Wie sind Sie eigentlich zum Polizeikenner geworden – oder anders: Wann haben Sie Ihren letzten Stein geschmissen?
Flach übern See vor zwei Jahren. Aber danach fragen Sie nicht.
Richtig.
Ich habe bei Demonstrationen nie mit Steinen geworfen. Das heißt aber nicht, dass ich immer brav gewesen wäre.
Haben Sie sich mit Polizisten geprügelt?
Das habe ich gemacht. Ich würde auch heute nicht ausschließen, dass ich einem Polizisten, der mich oder andere falsch behandelt, in die Parade fahre. Aber das Bewusstsein, dass ein Stein schwere Verletzungen hervorrufen kann, hatte ich schon in meinen wildesten Jahren.
Wann war das?
Ich bin als Student im Frühjahr 1967 nach Berlin zurückgekommen, das war die Zeit der APO. Am 2. Juni war ich vor der Deutschen Oper und habe alles haarklein miterlebt. Prügelnde Polizisten und das Gefühl, Benno Ohnesorg, das hättest du auch sein können. Ich bin über den gleichen Garagenhof abgehauen wie er. Das war die totale Identifizierung.
Im Jura-Repetitorium haben Sie später die Peking Rundschau gelesen.
Auch China im Bild. Und die Zeitung Dem Volke dienen habe ich an der Uni verteilt.
Über Ihre Zeit als Maoist ist wenig bekannt. Ist Ihnen das peinlich?
Nein, aber ich kann das schwer erklären. Das fängt schon bei meinen Töchtern an. Die verstehen nicht, wie man die Kulturrevolution für eine gute Sache halten konnte. Das war ein kollektiver Irrtum. Und es erschreckt mich, wie dicht wir am Stalinismus waren. Wenn ich heute offizielle Texte von damals lese, läuft es mir kalt den Rücken runter.
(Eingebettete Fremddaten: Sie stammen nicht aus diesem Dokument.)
Lemma segment_top_source out l bs :
  Forall scannable bs -> distinct_ids (l ++ bare (matching p (concat bs))) -> stands l out ->
  stands (l ++ bare (matching p (concat bs))) (segment_top now p sortBy n out bs).
Proof.
  intros Hb Hd Hl. unfold segment_top. apply (page_source_app (request_before sortBy)); [done | done |].
  apply distinct_ids_app_r in Hd. rewrite matching_concat, fmap_concat in *.
  apply (page_source_concat (request_before sortBy)); [done |].
  clear Hd Hl. induction Hb as [| es bs (H1 & H2 & H3) Hb IH]; cbn [fmap list_fmap]; constructor; [| done].
  by apply chunk_source.
Qed.

Lemma segments_top_source groups out l :
  Forall (Forall scannable) groups ->
  distinct_ids (l ++ bare (matching p (concat (@concat Entry <$> groups)))) -> stands l out ->
  stands (l ++ bare (matching p (concat (@concat Entry <$> groups))))
    (foldl (segment_top now p sortBy n) out groups).
Proof.
  intros Hg. revert out l. induction Hg as [| bs groups Hb Hg IH]; intros out l Hd Hl.
  { cbn. by rewrite app_nil_r. }
  cbn [fmap list_fmap concat foldl] in *. rewrite matching_app, fmap_app, app_assoc in *.
  apply IH; [done |]. apply segment_top_source; [done | | done].
  eapply distinct_ids_submseteq; [| exact Hd]. apply submseteq_inserts_r. done.
Qed.
End Pages.

(** ** Whole scans *)

Lemma cut_requests_ok entries limit offset :
  0 < limit -> 0 <= offset ->
  cut_requests entries limit offset =
    drop (Z.to_nat offset) (take (Z.to_nat (offset + limit)) entries).
Proof.
  intros Hl Ho. assert (cut_requests entries limit offset =
    take (Z.to_nat limit) (drop (Z.to_nat offset) entries)) as ->.
  { unfold cut_requests. rewrite (proj2 (Z.ltb_lt 0 limit)) by done. cbn [andb].
    assert ((if 0 <? offset then drop (Z.to_nat offset) entries else entries) =
      drop (Z.to_nat offset) entries) as ->.
    { destruct (Z.ltb_spec 0 offset); [done |]. by replace offset with 0 by lia. }
    destruct (Z.ltb_spec 0 offset), (Z.leb_spec (len entries) offset); cbn [andb].
    - by rewrite drop_ge, take_nil by (unfold len in *; lia).
    - destruct (Z.ltb_spec limit (len (drop (Z.to_nat offset) entries))); [done |].
      rewrite take_ge; [done | unfold len in *; lia].
    - destruct (Z.ltb_spec limit (len (drop (Z.to_nat offset) entries))); [done |].
      rewrite take_ge; [done | unfold len in *; lia].
    - destruct (Z.ltb_spec limit (len (drop (Z.to_nat offset) entries))); [done |].
      rewrite take_ge; [done | unfold len in *; lia]. }
  rewrite take_drop_commute. do 2 f_equal. lia.
Qed.

Lemma holds_scannable now p v segs groups :
  Forall2 (segment_holds (sv_dirs v)) segs groups -> Forall (Forall (page_exact now p)) groups ->
  Forall (Forall (scannable now p)) groups.
Proof.
  intros H Hx. induction H as [| seg bs segs groups (meta & _ & Hh) H IH]; [constructor |].
  apply Forall_cons in Hx as [Hx1 Hx]. constructor; [| by apply IH]. clear -Hh Hx1.
  induction Hh as [| cm es chunks bs (_ & _ & col & idx & _ & _ & Hc) Hh IH]; [constructor |].
  apply Forall_cons in Hx1 as [Hx Hx1]. constructor; [| by apply IH].
  split; [by eapply ch_rows | split; [by eapply ch_ids | done]].
Qed.

(** The entries of a page: those of a segment come without their bodies. *)
Definition shown_requests (p : SearchParams) (groups : list (list (list Entry))) (v : StoreView)
  : list Entry :=
  (projected false <$> matching p (concat (@concat Entry <$> groups))) ++ matching p (wal_entries v).

Lemma shown_ids p groups v :
  distinct_ids (all_entries groups v) -> distinct_ids (shown_requests p groups v).
Proof.
  intros Hd. assert (distinct_ids (matching p (all_entries groups v))) as H by (by apply distinct_matching_of).
  unfold all_entries in H. rewrite matching_app in H. unfold shown_requests, distinct_ids in *.
  rewrite fmap_app in H. rewrite fmap_app, <- list_fmap_compose. exact H.
Qed.

Lemma groups_prefix_len (p : SearchParams) (pre suf : list (list (list Entry))) v :
  len (matching p (concat (@concat Entry <$> pre))) <= len (matching p (all_entries (pre ++ suf) v)).
Proof.
  unfold all_entries. rewrite fmap_app, concat_app, !matching_app, !len_app. len_pose. lia.
Qed.

Lemma SearchRequests_ok now cs v q sortBy limit offset groups :
  let p := without_page (withDefaultRange now q) in
  0 < limit -> 0 <= offset -> caches_ok cs -> needsPostReadFilter q = false ->
  Forall2 (segment_holds (sv_dirs v))
    (SegmentsInRange (sv_segments v) (default 0 (p_Start p)) (default 0 (p_End p))) groups ->
  Forall (Forall (page_exact now p)) groups -> distinct_ids (all_entries groups v) ->
  len (matching p (all_entries groups v)) < MaxScanRows ->
  exists cs', caches_ok cs' /\
    SearchRequests MaxScanRows now cs v q sortBy limit offset =
      (cs', Ok (drop (Z.to_nat offset) (take (Z.to_nat (offset + limit))
        (sortRequestEntries (shown_requests p groups v) sortBy)))).
Proof.
  intros p Hl Ho Hcs Hpost Hseg Hx Hd Hmax. unfold SearchRequests, collectMatchingTop.
  rewrite (proj2 (Z.leb_gt _ 0)) by lia. fold p. cbv zeta.
  pose proof (holds_scannable now p v _ groups Hseg Hx) as Hsc.
  pose proof (shown_ids p groups v Hd) as Hsd. unfold shown_requests in Hsd.
  assert (forall pre suf, groups = pre ++ suf -> page_of_source (request_before sortBy) (Z.to_nat (offset + limit))
    (projected false <$> matching p (concat (@concat Entry <$> pre)))
    (foldl (segment_top now p sortBy (offset + limit)) [] pre)) as Hstand.
  { intros pre suf E. rewrite E in Hsc. apply Forall_app in Hsc as [Hsc _].
    eapply (segments_top_source now p _ _ sortBy (offset + limit) eq_refl eq_refl Hpost pre [] []);
      [done | | apply page_source_refl].
    rewrite app_nil_l. eapply distinct_ids_submseteq; [| exact Hsd].
    rewrite E, fmap_app, concat_app, matching_app, fmap_app, <- app_assoc. by apply submseteq_inserts_r. }
  destruct (until_full_fold (fun _ => True) (fun out => MaxScanRows <=? len out)
    (fun cs seg out => scanSegment now cs seg (sv_dirs v (DirName seg)) p
       (visit_top (requestSortColumn sortBy) (offset + limit)) out) v
    (SegmentsInRange (sv_segments v) (default 0 (p_Start p)) (default 0 (p_End p))) groups
    (segment_top now p sortBy (offset + limit)) cs []) as (cs' & Hcs' & E & _).
  - intros cs0 seg bs acc _ Hcs0 Hh _. destruct (scan_top now p sortBy (offset + limit) (sv_dirs v) seg bs cs0 acc)
      as (cs1 & ? & ?); [done | done |]. by exists cs1.
  - intros pre suf E _. apply Z.leb_gt. destruct (Hstand pre suf E) as [Hs%submseteq_length _].
    pose proof (groups_prefix_len p pre suf v) as Hp. rewrite E in Hmax.
    rewrite length_fmap in Hs. unfold len in *. lia.
  - done.
  - done.
  - done.
  - rewrite E. destruct (Hstand groups [] (eq_sym (app_nil_r _))) as [Hs1 Hs2].
    rewrite add_unsealed_ok.
    2:{ apply submseteq_length in Hs1. unfold all_entries in Hmax. rewrite matching_app, len_app in Hmax.
        rewrite length_fmap in Hs1. unfold len in *. lia. }
    exists cs'. split; [done |]. rewrite cut_requests_ok by lia. do 3 f_equal.
    apply (page_source_app (request_before sortBy)); [done | by split | apply page_source_refl].
Qed.

(** ** Aggregates *)

Lemma float64_small n : Z.abs n < 2 ^ 53 -> float64 n = n.
Proof.
  intros Hn. unfold float64. rewrite (proj2 (Z.leb_le _ 0)); [done |].
  destruct (decide (n = 0)) as [-> | Hz]; [done |].
  enough (Z.log2 (Z.abs n) < 53) by lia. apply Z.log2_lt_pow2; lia.
Qed.

Definition agg_entry (agg : RequestAggregate) (e : Entry) : RequestAggregate :=
  if DurationMs e <=? 0 then agg
  else agg_add agg (DurationMs e) (DbCount e) (CacheHits e) (CacheMisses e).

Lemma sealed_int name (proj : Entry -> Z) e :
  switch name optional_int64_cases = Some proj -> stored_int (proj e) = proj e ->
  default 0 (optional_value name e) = proj e.
Proof.
  intros Hsw Hk. unfold optional_value. rewrite Hsw. unfold stored_int in Hk.
  destruct (0 <? proj e); [done | exact Hk].
Qed.

Lemma visit_requests_ok :
  visits (fun e => sealed e = e) visit_requests (fun s e => (s.1 + 1, agg_entry s.2 e)).
Proof.
  intros r es rows s Hes Hg Hin. pose proof (good_reads r es Hg) as Hr. unfold visit_requests.
  eapply runs_bind; [apply runs_plain, (sparseInt64_ok r es Hr "duration_ms"); reflexivity |].
  eapply runs_bind; [apply runs_plain, (sparseInt64_ok r es Hr "db_count"); reflexivity |].
  eapply runs_bind; [apply runs_plain, (sparseInt64_ok r es Hr "cache_hits"); reflexivity |].
  eapply runs_bind; [apply runs_plain, (sparseInt64_ok r es Hr "cache_misses"); reflexivity |].
  eapply runs_eq; [apply runs_ret |]. apply rows_fold; [done |]. intros [k agg] row e He Hrow.
  assert (entry_at es row = e) as Ee by (unfold entry_at; by rewrite He).
  assert (sealed e = e) as Hs.
  { rewrite list.Forall_forall in Hes. by eapply Hes, list_elem_of_lookup_2. }
  unfold agg_row, agg_entry. rewrite !int_at_value, Ee by done.
  rewrite (sealed_int "duration_ms" DurationMs), (sealed_int "db_count" DbCount),
    (sealed_int "cache_hits" CacheHits), (sealed_int "cache_misses" CacheMisses)
    by (reflexivity || by rewrite <- Hs at 2).
  cbn [fst snd]. by destruct (DurationMs e <=? 0).
Qed.

Definition sumZ {A} (f : A -> Z) (l : list A) : Z := foldr (fun x n => f x + n) 0 l.

Lemma sumZ_cons {A} (f : A -> Z) x l : sumZ f (x :: l) = f x + sumZ f l.
Proof. done. Qed.

Lemma sumZ_nonneg {A} (f : A -> Z) l : Forall (fun x => 0 <= f x) l -> 0 <= sumZ f l.
Proof. induction 1 as [| x l Hx H IH]; [done |]. rewrite sumZ_cons. lia. Qed.

(** The entries an aggregate is about. *)
Definition timed_requests (l : list Entry) : list Entry := filter (fun e => 0 < DurationMs e) l.

Definition cache_reads (e : Entry) : Z := CacheHits e + CacheMisses e.

Definition nonneg_counts (e : Entry) : Prop := 0 <= DbCount e /\ 0 <= CacheHits e /\ 0 <= CacheMisses e.

#[export] Instance nonneg_counts_dec e : Decision (nonneg_counts e).
Proof. unfold nonneg_counts. apply _. Defined.

Lemma timed_cons e l :
  timed_requests (e :: l) = if decide (0 < DurationMs e) then e :: timed_requests l else timed_requests l.
Proof. unfold timed_requests. by rewrite filter_cons. Qed.

Lemma agg_add_small agg d sql hits misses :
  0 <= ra_TotalDurationMs agg -> 0 <= ra_TotalSQLCount agg -> 0 <= ra_CacheReads agg -> 0 <= ra_CacheHits agg ->
  0 <= d -> 0 <= sql -> 0 <= hits -> 0 <= misses ->
  ra_TotalDurationMs agg + d < 2 ^ 53 -> ra_TotalSQLCount agg + sql < 2 ^ 53 ->
  ra_CacheReads agg + (hits + misses) < 2 ^ 53 -> ra_CacheHits agg + hits < 2 ^ 53 ->
  agg_add agg d sql hits misses =
    mkAggregate (ra_Count agg + 1) (ra_TotalDurationMs agg + d) (ra_TotalSQLCount agg + sql)
      (ra_CacheReads agg + (hits + misses)) (ra_CacheHits agg + hits) (ra_Truncated agg).
Proof.
  intros. unfold agg_add.
  rewrite (float64_small d), (float64_small sql), !float64_small by lia.
  rewrite (int64_small (hits + misses)), !int64_small by (unfold is_int64; lia). done.
Qed.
Ein Teil der Bewegung hat sich in den Untergrund verabschiedet.
Terrorismus schied für mich persönlich ganz klar aus. Aber ich kannte Leute, die mit der RAF und so weiter in den Untergrund gegangen sind. Die Frage, in welchem Maß Gewalt berechtigt ist, hat uns allerdings alle bewegt. Und ob man mit den Leuten von der RAF solidarisch ist und ihnen gegebenfalls auch einen Schlafplatz anbietet.
Wie haben Sie entschieden?
Es hat niemand geklingelt. Das wäre eine schwierige Sache geworden. Aber die Polizei hätten wir bestimmt nicht gerufen.
Warum haben Sie 1978 die Alternative Liste mit gegründet?
Es ging uns darum, die linken Gruppen und die vielen Bürgerinitiativen und Naturschützer in einer Partei zu bündeln. Was wir in den K-Gruppen gemacht hatten, war gesellschaftlich irrelevant. Ich wollte etwas Breiteres, die Spannbreite sollte von Otto Schily bis zu uns – den K-Gruppen – reichen. Ich war schon damals kein Flügelexponent.
In Ihren wilden Jahren wollten Sie die Welt revolutionieren. Und heute?
Damals wollten wir alles, und das sofort. Eine Welt ohne Ausbeutung und Unterdrückung. Diesem Ideal haben wir uns in den gut 30 Jahren vielleicht zwei Millimeter angenähert. Übrig geblieben ist eine Nichtakzeptanz der Ungerechtigkeit in der Welt.
Gemessen an den alten Idealen, treibt Sie die Realpolitik nicht manchmal zur Verzweiflung?
Aus der großen Sehnsucht sind kleine Anfragen geworden, das stimmt. Aber die Alternativen wurden versucht. Ich sage dazu immer spaßeshalber: Dass die Weltrevolution nicht von Westberlin ausgegangen ist, das lag nicht an mir. Ich habe mein Soll übererfüllt. Andere wollten davon nichts wissen. Und das waren 98 Prozent der Bevölkerung.